Chinoiserie

This photo was taken at a restaurant near National Taiwan Normal University. The restaurant, as you can see, is decorated like Shanghai from the early 1900's. It is so beautiful. The artwork is all reproductions of advertisements from the period - for cigarettes, milk, etc. The furniture clearly reflects what was a colonial presence in the city at the time with a French concession, Portuguese, American, British, and so on. Black Jazz musicians were brought to the city to play in the clubs.

Friday, July 16, 2010

Main Station Mania


Taipei Main Station fascinates and scares me. This is the hub of the subway, or MRT, in Taipei, as well as the primary bus station and regular and high speed train stations for Taipei. All of this is connected in one enormous maze. Additionally, there are 3 (!) shopping malls that spur off from Main Station like the arms of a hurricane. There are at least 12 ways to exit the MRT, at least 4 floors, and



an incomprehensible document mapping all of this.









The underground shopping malls connected to Main Station are chock full of cheap consumer goods of almost every type. Their main advantage is they are, well, underground. To wander here is to avoid the humidity, rain, heat, and sun that form Taipei's weather. And they are connected to the MRT - so they are convenient. These malls are full of 'crap' - inexpensive clothes, bags, sunglasses, and wallets.




There are piles and shelves of shoes - knock off Converse in every color; sandals with fringe and baubles, heels that shimmer with plastic coating, flip flop style shoes with fake flowers attached between the toes...








You will eventually get caught in a rain storm in Taipei, and in the underground mall you can acquire umbrellas of every color, style, and size - sun shades with UV protection and rain umbrellas with teflon. Especially 'girly' ones with ruffles around the edges, or your masculine dark plaid.





You can buy stickers galore, books, play games, have a fortune teller read your fate, DVDs and video games, and one of my favorites -every sort of hair clip and barrette you have ever seen. They are all really sparkly - bedazzled with rhinestones, flowers, bows, etc. There are also, of course, food stores. They sell some kind of bun down there that smells vaguely like Cinnabon, but worse, and just like Cinnabon, I think they pump it through the air vents in the entire mall so you can smell it miles away from the actual store.

The shoe stores down there are irresistible to me because it is rare to find something over $10 US. This kind of shoe pile seems to draw me in like some people are drawn to beautiful women, new techno-gadgets, or fried chicken. Its like I HAVE to look. There is always the promise of some cheap-o shoe that is simply perfect - a must have.

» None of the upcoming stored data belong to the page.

(** One request: the orders keep their place and their identity, the
    in-memory list and the trace are continued. *)
Lemma mongo_exec_extends (e : Mongo.Env) (c : Mongo.Call) (s : Mongo.Server) :
  extends (map mongo_identity (Mongo.orders s))
    (map mongo_identity (Mongo.orders (Mongo.exec e c s))) /\
  extends (Mongo.inMemoryOrders s) (Mongo.inMemoryOrders (Mongo.exec e c s)) /\
  extends (Mongo.trace s) (Mongo.trace (Mongo.exec e c s)).
Proof.
  destruct c as [body | id | q | id st]; simpl.
  - destruct (mongo_post_order_run e body s)
      as [[c [err [_ Hrun]]] | [l [_ [_ [_ Hrun]]]]]; rewrite Hrun; simpl.
    + repeat split; apply extends_refl.
    + destruct (mongo_store e); repeat split;
        try rewrite map_app; try apply extends_app; apply extends_refl.
  - rewrite mongo_get_order_state. repeat split; apply extends_refl.
  - rewrite mongo_get_orders_state. repeat split; apply extends_refl.
  - destruct (mongo_put_status_run e id st s)
      as [[c [err [_ Hrun]]] | [o [oid [_ [_ Hrun]]]]]; rewrite Hrun; simpl.
    + repeat split; apply extends_refl.
    + rewrite mongo_identity_update_first.
      repeat split; try apply extends_app; apply extends_refl.
Qed.

(** X5. No route of the document-store server deletes or reorders an order,
    nor changes its id, table, items, total, creation time or estimated
    time: along every run the list of these identities is only continued;
    so are the in-memory list (whose orders never change at all) and the
    trace of writes and emissions. *)
Theorem orders_are_only_added (s s' : Mongo.Server) :
  mongo_run s s' ->
  extends (map mongo_identity (Mongo.orders s))
    (map mongo_identity (Mongo.orders s')) /\
  extends (Mongo.inMemoryOrders s) (Mongo.inMemoryOrders s') /\
  extends (Mongo.trace s) (Mongo.trace s').
Proof.
  induction 1 as [s | e c s s' H [IH1 [IH2 IH3]]].
  - repeat split; apply extends_refl.
  - destruct (mongo_exec_extends e c s') as [H1 [H2 H3]].
    repeat split; eapply extends_trans; eassumption.
Qed.

Lemma orders_are_only_added_witness :
  extends (map mongo_identity (Mongo.orders mongo_one_order))
    (map mongo_identity (Mongo.orders mongo_ready)) /\
  extends (Mongo.inMemoryOrders mongo_one_order)
    (Mongo.inMemoryOrders mongo_ready) /\
  extends (Mongo.trace mongo_one_order) (Mongo.trace mongo_ready).
Proof.
  apply (orders_are_only_added mongo_one_order mongo_ready).
  apply (mongo_run_step (online 2000) (Mongo.UpdateStatus oid1 (JStr "ready"))).
  apply (mongo_run_step (online 2000)
           (Mongo.UpdateStatus oid1 (JStr "preparing"))).
  apply mongo_run_refl.
Defined.

Lemma mongo_update_first_other (id : string) (f : Mongo.Order -> Mongo.Order)
    (l : list Mongo.Order) (x : Mongo.Order) :
  (forall y, Mongo._id (f y) = Mongo._id y) ->
  Mongo._id x <> id ->
  (In x (Mongo.update_first id f l) <-> In x l).
Proof.
  intros Hf Hx. induction l as [| a l IH]; simpl; [tauto |].
  destruct (Mongo.has_id id a) eqn:E; simpl.
  - apply String.eqb_eq in E. split.
    + intros [H | H]; [| auto]. exfalso. apply Hx. rewrite <- H, Hf. exact E.
    + intros [H | H]; [| auto]. exfalso. apply Hx. rewrite <- H. exact E.
  - rewrite IH. tauto.
Qed.

(** X6. [updateStatus] of the document-store server touches no order but
    the one it names, which is the document whose id is the [ObjectId] that
    the id of the request writes: whatever it replies, the documents with
    another id and the number of documents are those before the request (and
    no document changes when the id writes no [ObjectId]). *)
Theorem updateStatus_leaves_other_orders (e : Mongo.Env) (id : string)
    (st : JsVal) (s : Mongo.Server) :
  List.length (Mongo.orders (snd (Mongo.put_status e id st s)))
  = List.length (Mongo.orders s) /\
  forall o,
    Some (Mongo._id o) <> Mongo.castObjectId id ->
    (In o (Mongo.orders (snd (Mongo.put_status e id st s))) <->
     In o (Mongo.orders s)).
Proof.
  destruct (mongo_put_status_run e id st s)
    as [[c [err [_ Hrun]]] | [o0 [oid [_ [[Hc _] Hrun]]]]]; rewrite Hrun; simpl.
  - split; [reflexivity | tauto].
  - split.
    + rewrite <- (length_map mongo_identity), mongo_identity_update_first.
      apply length_map.
    + intros o Ho. apply mongo_update_first_other; [reflexivity |].
      intros Heq. apply Ho. rewrite Hc, Heq. reflexivity.
Qed.

Lemma updateStatus_leaves_other_orders_witness :
  In (mongo_order (online 1000) table1_pizza [pizza])
    (Mongo.orders
       (snd (Mongo.put_status (online 3000) oid2 (JStr "ready")
               mongo_two_tables))).
Proof.
  apply (proj2 (updateStatus_leaves_other_orders (online 3000) oid2
                  (JStr "ready") mongo_two_tables)).
  - vm_compute. discriminate.
  - left. reflexivity.
Defined.

Lemma count_app {A : Type} (p : A -> bool) (l r : list A) :
  count p (l ++ r) = (count p l + count p r)%nat.
Proof. unfold count. rewrite filter_app. apply length_app. Qed.

(** X7. Every stored order of the document-store server was announced
    once: in every reachable state the number of [newOrder] emissions and
    the number of [orderConfirmed] emissions both equal the number of stored
    orders (documents and in-memory orders), and there are as many
    [orderStatusUpdate] as [orderStatusUpdated] emissions. *)
Theorem every_order_announced_once (s : Mongo.Server) :
  Mongo.reachable s ->
  count (mongo_emits "newOrder") (Mongo.trace s)
  = (List.length (Mongo.orders s)
     + List.length (Mongo.inMemoryOrders s))%nat /\
  count (mongo_emits "orderConfirmed") (Mongo.trace s)
  = (List.length (Mongo.orders s)
     + List.length (Mongo.inMemoryOrders s))%nat /\
  count (mongo_emits "orderStatusUpdate") (Mongo.trace s)
  = count (mongo_emits "orderStatusUpdated") (Mongo.trace s).
Proof.
  induction 1 as [| e c s Hs [IH1 [IH2 IH3]]]; [repeat split |].
  destruct c as [body | id | q | id st]; simpl.
  - destruct (mongo_post_order_run e body s)
      as [[c [err [_ Hrun]]] | [l [_ [_ [_ Hrun]]]]]; rewrite Hrun; simpl;
      [auto |].
    rewrite !count_app, IH1, IH2, IH3.
    destruct (mongo_store e); rewrite length_app; simpl;
      repeat split; unfold count; simpl; lia.
  - rewrite mongo_get_order_state. auto.
  - rewrite mongo_get_orders_state. auto.
  - destruct (mongo_put_status_run e id st s)
      as [[c [err [_ Hrun]]] | [o [oid [_ [_ Hrun]]]]]; rewrite Hrun; simpl;
      [auto |].
    rewrite !count_app, IH1, IH2, IH3.
    rewrite <- (length_map mongo_identity (Mongo.update_first _ _ _)),
      mongo_identity_update_first, length_map.
    repeat split; unfold count; simpl; lia.
Qed.

Lemma every_order_announced_once_witness :
  count (mongo_emits "newOrder") (Mongo.trace mongo_same_millisecond) = 2%nat.
Proof.
  assert (H : Mongo.reachable mongo_same_millisecond).
  { apply (Mongo.reachable_exec (offline 1000)
             (Mongo.PlaceOrder table2_pizza)).
    apply (Mongo.reachable_exec (offline 1000)
             (Mongo.PlaceOrder table4_pizza)).
    apply Mongo.reachable_init. }
  exact (proj1 (every_order_announced_once mongo_same_millisecond H)).
Defined.

(** The events that go to each kind of room. *)
Lemma mongo_routing_invariant (s : Mongo.Server) :
  Mongo.reachable s ->
  forall room event payload,
    In (Mongo.Emit room event payload) (Mongo.trace s) ->
    (room = chef_portal /\
     (event = "newOrder" \/ event = "orderStatusUpdated")) \/
    (exists t, room = table_ t /\
               (event = "orderConfirmed" \/ event = "orderStatusUpdate")).
Proof.
  induction 1 as [| e c s Hs IH]; [intros room event payload [] |].
  destruct c as [body | id | q | id st]; simpl.
  - destruct (mongo_post_order_run e body s)
      as [[c [err [_ Hrun]]] | [l [_ [_ [_ Hrun]]]]]; rewrite Hrun; simpl;
      [exact IH |].
    intros room event payload H. apply in_app_or in H.
    destruct H as [H | [H | [H | [H | []]]]]; [eauto | discriminate | |];
      inversion H; subst; [left | right]; eauto.
  - rewrite mongo_get_order_state. exact IH.
  - rewrite mongo_get_orders_state. exact IH.
  - destruct (mongo_put_status_run e id st s)
      as [[c [err [_ Hrun]]] | [o [oid [_ [_ Hrun]]]]]; rewrite Hrun; simpl;
      [exact IH |].
    intros room event payload H. apply in_app_or in H.
    destruct H as [H | [H | [H | [H | []]]]]; [eauto | discriminate | |];
      inversion H; subst; [right | left]; eauto.
Qed.

Lemma pg_routing_invariant (s : Postgres.Server) :
  Postgres.reachable s ->
  forall room event payload,
    In (Postgres.Emit room event payload) (Postgres.trace s) ->
    (room = chef_portal /\
     (event = "newOrder" \/ event = "orderStatusUpdated")) \/
    (exists t, room = table_ t /\
               (event = "orderConfirmed" \/ event = "orderStatusUpdate")).
Proof.
  induction 1 as [| e c s Hs IH]; [intros room event payload [] |].
  destruct c as [body | id | q | id st]; simpl.
  - destruct (pg_post_order_run e body s)
      as [[c [err [_ Hrun]]] | [l [_ [_ [_ Hrun]]]]]; rewrite Hrun; simpl;
      [exact IH |].
    intros room event payload H. apply in_app_or in H.
    destruct H as [H | [H | [H | [H | []]]]]; [eauto | discriminate | |];
      inversion H; subst; [left | right]; eauto.
  - rewrite pg_get_order_state. exact IH.
  - rewrite pg_get_orders_state. exact IH.
  - destruct (pg_put_status_run e id st s)
      as [[c [err [_ Hrun]]] | [n [r [_ [_ [_ Hrun]]]]]]; rewrite Hrun; simpl;
      [exact IH |].
    intros room event payload H. apply in_app_or in H.
    destruct H as [H | [H | [H | [H | []]]]]; [eauto | discriminate | |];
      inversion H; subst; [right | left]; eauto.
Qed.

(** X8. Kitchen events and table events never cross, in either server: in
    every reachable state an emission to the kitchen room is a [newOrder] or
    an [orderStatusUpdated], and an emission to a table room is an
    [orderConfirmed] or an [orderStatusUpdate]. *)
Theorem events_go_to_their_rooms :
  (forall s,
      Mongo.reachable s ->
      forall room event payload,
        In (Mongo.Emit room event payload) (Mongo.trace s) ->
        (room = chef_portal /\
         (event = "newOrder" \/ event = "orderStatusUpdated")) \/
        (exists t, room = table_ t /\
                   (event = "orderConfirmed" \/
                    event = "orderStatusUpdate"))) /\
  (forall s,
      Postgres.reachable s ->
      forall room event payload,
        In (Postgres.Emit room event payload) (Postgres.trace s) ->
        (room = chef_portal /\
         (event = "newOrder" \/ event = "orderStatusUpdated")) \/
        (exists t, room = table_ t /\
                   (event = "orderConfirmed" \/
                    event = "orderStatusUpdate"))).
Proof.
  split; [exact mongo_routing_invariant | exact pg_routing_invariant].
Qed.

Lemma events_go_to_their_rooms_witness :
  (chef_portal = chef_portal /\
   ("newOrder" = "newOrder" \/ "newOrder" = "orderStatusUpdated")) \/
  (exists t, chef_portal = table_ t /\
             ("newOrder" = "orderConfirmed" \/
              "newOrder" = "orderStatusUpdate")).
Proof.
  apply (proj1 events_go_to_their_rooms mongo_one_order
           (Mongo.reachable_exec (online 1000) (Mongo.PlaceOrder table4_pizza)
              Mongo.init Mongo.reachable_init)
           chef_portal "newOrder"
           (Mongo.toJSON (mongo_order (online 1000) table4_pizza [pizza]))).
  right. left. reflexivity.
Defined.







(** X10. While the clock of the document-store server never goes back, a
    document is never updated before it was created: in every state so
    reached, each document has an [updatedAt], not earlier than its
    [createdAt] and not later than the latest clock reading. *)
Theorem created_before_updated (t : Z) (s : Mongo.Server) :
  mongo_timed t s ->
  forall o,
    In o (Mongo.orders s) ->
    exists u,
      Mongo.updatedAt o = Some u /\ Mongo.createdAt o <= u /\ u <= t.
Proof.
  induction 1 as [t | e c s t Hs IH Ht]; [intros o [] |].
  assert (Hold : forall o,
             In o (Mongo.orders s) ->
             exists u, Mongo.updatedAt o = Some u /\
                       Mongo.createdAt o <= u /\ u <= Mongo.now e).
  { intros o Ho. destruct (IH o Ho) as [u [Hu [H1 H2]]].
    exists u. repeat split; [exact Hu | exact H1 | lia]. }
  destruct c as [body | id | q | id st]; simpl.
  - destruct (mongo_post_order_run e body s)
      as [[c [err [_ Hrun]]] | [l [_ [_ [_ Hrun]]]]]; rewrite Hrun; simpl;
      [exact Hold |].
    unfold mongo_order. destruct (mongo_store e); [| exact Hold].
    intros o Ho. apply in_app_or in Ho.
    destruct Ho as [Ho | [<- | []]]; [apply Hold; exact Ho |].
    exists (Mongo.now e). simpl. repeat split; lia.
  - rewrite mongo_get_order_state. exact Hold.
  - rewrite mongo_get_orders_state. exact Hold.
  - destruct (mongo_put_status_run e id st s)
      as [[c [err [_ Hrun]]] | [o1 [oid [_ [_ Hrun]]]]]; rewrite Hrun; simpl;
      [exact Hold |].
    intros o Ho. apply mongo_update_first_In in Ho.
    destruct Ho as [Ho | [y [Hy ->]]]; [apply Hold; exact Ho |].
    destruct (IH y Hy) as [u [Hu [H1 H2]]].
    exists (Mongo.now e). simpl. repeat split; lia.
Qed.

The reality of the shoe stores all over Taipei is that they are mostly full of shoes I think look pretty (sometimes) on display, but that I would not actually want to wear. Consider the trend in shoes and hair baubles the same - the frillier and more sparkles you can add to it, the more desirable it becomes.



Or sometimes, the shoes are just plain ugly.













So, despite the fact that I cannot help but look at the display of cheap-o shoe hedonism, I rarely actually buy any cheap-o shoes. They are mostly so useless as to be better to look at than to try to wear - much less on the streets of this city.